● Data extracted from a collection
(** * Bugsink: issue state managers, timed SQLite cursor, project forms

    A shallow embedding of
    - [issues/models.py]: [Issue], [add_periods_to_datetime],
      [IssueStateManager], [IssueQuerysetStateManager],
      [create_unmute_issue_handler];
    - [bugsink/timed_sqlite_backend/base.py]: [limit_runtime],
      [SQLiteCursorWrapper];
    - [projects/forms.py]: [ProjectMemberInviteForm],
      [MyProjectMembershipForm], [ProjectForm].

    Python code that mutates objects and may raise is written in a state monad
    with exceptions: a raised exception keeps the state reached so far. The
    database is SQLite, the backend the repository patches: an [F] expression
    with [+] is SQLite's arithmetic on the stored text. *)

From Stdlib Require Import ZArith String Ascii List Bool Lia PrimFloat Uint63 DecimalString.
From stdpp Require Import base option list gmap strings.

Local Open Scope Z_scope.
Local Open Scope string_scope.
Local Open Scope list_scope.

(** ** Exceptions and the state monad *)

Inductive exn : Type :=
| IncongruentStateException (msg : string)
| Exception (msg : string)
| KeyError
| AttributeError
| ValueError
| TypeError
| OverflowError
| DoesNotExist
| NotImplementedError (msg : string)
| ValidationError (msg : string)
| OperationalError (msg : string).

Inductive outcome (A : Type) : Type :=
| Return (a : A)
| Raise (e : exn).
Arguments Return {A} a.
Arguments Raise {A} e.

Definition M (S A : Type) : Type := S → outcome A * S.

Global Instance M_ret {S} : MRet (M S) := λ A a s, (Return a, s).

Global Instance M_bind {S} : MBind (M S) := λ A B k m s,
  match m s with
  | (Return a, s') => k a s'
  | (Raise e, s') => (Raise e, s')
  end.

Definition raise {S A} (e : exn) : M S A := λ s, (Raise e, s).
Definition get {S} : M S S := λ s, (Return s, s).
Definition modify {S} (f : S → S) : M S unit := λ s, (Return tt, f s).

(** [for x in xs: body x] *)
Fixpoint for_each {S A} (xs : list A) (body : A → M S unit) : M S unit :=
  match xs with
  | [] => mret tt
  | x :: xs' => body x;; for_each xs' body
  end.


(** ** Data model ([issues/models.py]) *)

(** Primary keys: the UUID as a number. *)
Abbreviation IssueId := N (only parsing).

(** [datetime.datetime] in UTC, by its components. *)
Record datetime : Type := {
  year : Z; month : Z; day : Z; hour : Z; minute : Z; second : Z; microsecond : Z
}.

(** [time.struct_time], the fields [timetuple()] copies from the datetime. *)
Record struct_time : Type := {
  tm_year : Z; tm_mon : Z; tm_mday : Z; tm_hour : Z; tm_min : Z; tm_sec : Z
}.

Definition timetuple (dt : datetime) : struct_time :=
  {| tm_year := year dt; tm_mon := month dt; tm_mday := day dt;
     tm_hour := hour dt; tm_min := minute dt; tm_sec := second dt |}.

(** Modelled from the spec: [projects.models.Project] is not among the
    sources. The state managers read [alert_on_unmute] and, in
    [resolve_by_latest], the version of [get_latest_release()]; the latter is
    [None] when that call raises. *)
Record Project : Type := {
  alert_on_unmute : bool;
  latest_release_version : option string
}.

(** The fields of [Issue] the state managers read or write. [project] is the
    foreign key followed ([None] after [SET_NULL]). *)
Record Issue : Type := {
  id : IssueId;
  project : option Project;
  is_resolved : bool;
  is_resolved_by_next_release : bool;
  fixed_at : string;
  is_muted : bool;
  unmute_on_volume_based_conditions : string;
  unmute_after : option datetime
}.

Definition set_is_resolved (b : bool) (i : Issue) : Issue :=
  {| id := id i; project := project i; is_resolved := b;
     is_resolved_by_next_release := is_resolved_by_next_release i;
     fixed_at := fixed_at i; is_muted := is_muted i;
     unmute_on_volume_based_conditions := unmute_on_volume_based_conditions i;
     unmute_after := unmute_after i |}.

● EXERCISE BRIEF
Produce a word-for-word restatement of all the records.

● ANSWER TO THIS EXERCISE
(** * Bugsink: issue state managers, timed SQLite cursor, project forms

    A shallow embedding of
    - [issues/models.py]: [Issue], [add_periods_to_datetime],
      [IssueStateManager], [IssueQuerysetStateManager],
      [create_unmute_issue_handler];
    - [bugsink/timed_sqlite_backend/base.py]: [limit_runtime],
      [SQLiteCursorWrapper];
    - [projects/forms.py]: [ProjectMemberInviteForm],
      [MyProjectMembershipForm], [ProjectForm].

    Python code that mutates objects and may raise is written in a state monad
    with exceptions: a raised exception keeps the state reached so far. The
    database is SQLite, the backend the repository patches: an [F] expression
    with [+] is SQLite's arithmetic on the stored text. *)

From Stdlib Require Import ZArith String Ascii List Bool Lia PrimFloat Uint63 DecimalString.
From stdpp Require Import base option list gmap strings.

Local Open Scope Z_scope.
Local Open Scope string_scope.
Local Open Scope list_scope.

(** ** Exceptions and the state monad *)

Inductive exn : Type :=
| IncongruentStateException (msg : string)
| Exception (msg : string)
| KeyError
| AttributeError
| ValueError
| TypeError
| OverflowError
| DoesNotExist
| NotImplementedError (msg : string)
| ValidationError (msg : string)
| OperationalError (msg : string).

Inductive outcome (A : Type) : Type :=
| Return (a : A)
| Raise (e : exn).
Arguments Return {A} a.
Arguments Raise {A} e.

Definition M (S A : Type) : Type := S → outcome A * S.

Global Instance M_ret {S} : MRet (M S) := λ A a s, (Return a, s).

Global Instance M_bind {S} : MBind (M S) := λ A B k m s,
  match m s with
  | (Return a, s') => k a s'
  | (Raise e, s') => (Raise e, s')
  end.

Definition raise {S A} (e : exn) : M S A := λ s, (Raise e, s).
Definition get {S} : M S S := λ s, (Return s, s).
Definition modify {S} (f : S → S) : M S unit := λ s, (Return tt, f s).

(** [for x in xs: body x] *)
Fixpoint for_each {S A} (xs : list A) (body : A → M S unit) : M S unit :=
  match xs with
  | [] => mret tt
  | x :: xs' => body x;; for_each xs' body
  end.


(** ** Data model ([issues/models.py]) *)

(** Primary keys: the UUID as a number. *)
Abbreviation IssueId := N (only parsing).

(** [datetime.datetime] in UTC, by its components. *)
Record datetime : Type := {
  year : Z; month : Z; day : Z; hour : Z; minute : Z; second : Z; microsecond : Z
}.

(** [time.struct_time], the fields [timetuple()] copies from the datetime. *)
Record struct_time : Type := {
  tm_year : Z; tm_mon : Z; tm_mday : Z; tm_hour : Z; tm_min : Z; tm_sec : Z
}.

Definition timetuple (dt : datetime) : struct_time :=
  {| tm_year := year dt; tm_mon := month dt; tm_mday := day dt;
     tm_hour := hour dt; tm_min := minute dt; tm_sec := second dt |}.

(** Modelled from the spec: [projects.models.Project] is not among the
    sources. The state managers read [alert_on_unmute] and, in
    [resolve_by_latest], the version of [get_latest_release()]; the latter is
    [None] when that call raises. *)
Record Project : Type := {
  alert_on_unmute : bool;
  latest_release_version : option string
}.

(** The fields of [Issue] the state managers read or write. [project] is the
    foreign key followed ([None] after [SET_NULL]). *)
Record Issue : Type := {
  id : IssueId;
  project : option Project;
  is_resolved : bool;
  is_resolved_by_next_release : bool;
  fixed_at : string;
  is_muted : bool;
  unmute_on_volume_based_conditions : string;
  unmute_after : option datetime
}.

Definition set_is_resolved (b : bool) (i : Issue) : Issue :=
  {| id := id i; project := project i; is_resolved := b;
     is_resolved_by_next_release := is_resolved_by_next_release i;
     fixed_at := fixed_at i; is_muted := is_muted i;
     unmute_on_volume_based_conditions := unmute_on_volume_based_conditions i;
     unmute_after := unmute_after i |}.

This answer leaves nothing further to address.